Anderson, Chicago: Gordon, thanks for a terrific talk; you covered a lot in a short period of time. I think it emphasizes the idea that going deeply into mechanistic aspects of rare genetic diseases gives insight into more common diseases. You teased us a little bit about how physical readouts or the sodium current in these genetic diseases were, in fact, mimicked by common diseases and the base of your pyramid was coronary artery disease. Is there something about FGF regulation that is a mimic or that there is not enough of in diseased hearts or after ischemia or myocardia infraction? Could it be because there are other disease-related signals that affect the sodium current similarly? Is it part of the disease pathway that teaches us about how hearts become electrically unstable with pathological stress?

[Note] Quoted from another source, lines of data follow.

Lemma receiveBytes_books_of data : books R StepResult.empty (receiveBytes data) result.
Proof. unfold receiveBytes. books. Qed.
End receiving.

(** ** Completion, in a ledger of responses *)

Section responses.
Context `{!ResponseLedger R}.

Lemma finalize_books e id r :
  (forall p, R (p, e) (p, r)) -> books R e (finalizeRemoteStream id r) result.
Proof.
  intros Hr. eapply books_pre; [apply _|exact Hr|]. clear Hr e. intros p r' p' Hrun.
  apply finalize_run in Hrun as (s & Hs & [[-> ->]|[-> ->]]).
  - rewrite <- (StepResult.merge_empty_r r) at 1. apply lg_frame. by apply fail_result_books.
  - destruct (Stream.localEndStreamSent s);
      (etrans; [by apply (rl_complete p id s (completed s) _ (Stream.resp s))|]).
    + rewrite <- (without_stream_with id (completed s) p).
      eapply lg_close; [apply with_stream_lookup|done].
    + rewrite <- (with_stream_with id (completed s) (Stream.set_streamState HALF_CLOSED_REMOTE (completed s))).
      eapply lg_update; [apply with_stream_lookup|done|done|done].
Qed.
Hint Extern 1 (books _ _ (finalizeRemoteStream _ _) _) => apply finalize_books; noted : books.

(** *** Header blocks *)

(** A header block that is rejected has reported nothing. *)
Definition decoded (cr : Z * StepResult.t) : StepResult.t :=
  if fst cr =? ErrorCode.NO_ERROR then snd cr else StepResult.empty.

Lemma decoded_error code p : R (p, StepResult.empty) (p, decoded (code, StepResult.empty)).
Proof. unfold decoded. by case_if. Qed.

Lemma decoded_ok e r p : R (p, e) (p, r) -> R (p, e) (p, decoded (ErrorCode.NO_ERROR, r)).
Proof. done. Qed.

Lemma decodeResponseHeaders_books id endStream :
  books R StepResult.empty (decodeResponseHeaders id endStream StepResult.empty) decoded.
Proof.
  unfold decodeResponseHeaders. eapply books_bind; [apply _|apply books_deref, _|intros s].
  apply books_get_at. intros p0. apply at_decode; [done|]. intros ok headers _.
  repeat (books_step || (apply books_ret; intros; first [apply decoded_error|apply decoded_ok; noted]);
    cbv beta iota zeta).
Qed.

Lemma complete_header_block_books id endStream :
  books R StepResult.empty (complete_header_block id endStream) result.
Proof.
  unfold complete_header_block. eapply books_bind; [apply _|apply decodeResponseHeaders_books|].
  intros [code r]. unfold decoded. cbn [fst snd]. destruct (code =? _); cbn [negb]; books.
Qed.
Hint Resolve complete_header_block_books : books.

(** *** Frames *)

Lemma accept_data_books id d : books R StepResult.empty (accept_data id d) result.
Proof.
  unfold accept_data. books. apply refresh_connection_books; [noted|]. intros [r'|] Hr'; [|books].
  assert (Hr : forall p, R (p, StepResult.empty) (p, r')) by (intros p; by apply Hr').
  books; apply finalize_books || apply books_ret; intros p; destruct (_ >? 0); noted.
Qed.
Hint Resolve accept_data_books : books.

Lemma processDataFrame_books frame : books R StepResult.empty (processDataFrame frame) result.
Proof. unfold processDataFrame. books. Qed.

Tomaselli, New York City: Thanks, Mark. That's a great question, and I think a couple of factors come into play. There may be not only changes in levels of FGF, and we've actually looked at this in one of our animal models pacing tachycardia induced heart failure in the dog, where FGF goes down, but it was also a little difficult for us to explain frankly because most of what went down was a type-B FGF or FHF so that's not the full explanation. It may be that this part of the channel and other parts of the channel are also phosphorylated and differentially phosphorylated in acquired forms of heart disease that may alter calmodulin binding and FHF interactions. Suffice it to say regardless of which way we did this in vitro model we could overcome the increase in late current by overexpressing a type-A FHF, so you're absolutely right. Many factors are contributing and calmodulin and FHF also have other effects on currents particularly sodium currents that I didn't have time to describe. It seems to me that if we're targeting this late current, this is a strategy that at least has some promise.

Arnaout, Boston: So, there are two isoforms of FHF: one with an amino-terminal and one without. Did I understand that there is more of the isoform that doesn't have the amino terminus in human heart versus the mouse?

Tomaselli, New York City: Correct. These are in samples that we've acquired from explanted, transplanted human hearts. Not just us but others have shown that FHF, FHF-2-1B seems to be the predominant form at least in hearts that have been sampled. Now whether or not that changes as a function of pathology, for example, is unclear because most of the samples that have demonstrated this are not normal tissue. Obviously, they're tissue from failing hearts. So, yes, you understood it correctly.

Arnaout, Boston: So, it may be that the mouse with 400 heart beats per minute requires the amino terminal isoform of FHF to protect against fatal arrhythmias.

Tomaselli, New York City: That's absolutely a great observation. The channel has to close robustly and quickly in order to maintain a heart rate of an ambulatory heart for a mouse of 400 beats per minute.

Footnotes

Potential Conflicts of Interest: None Disclosed.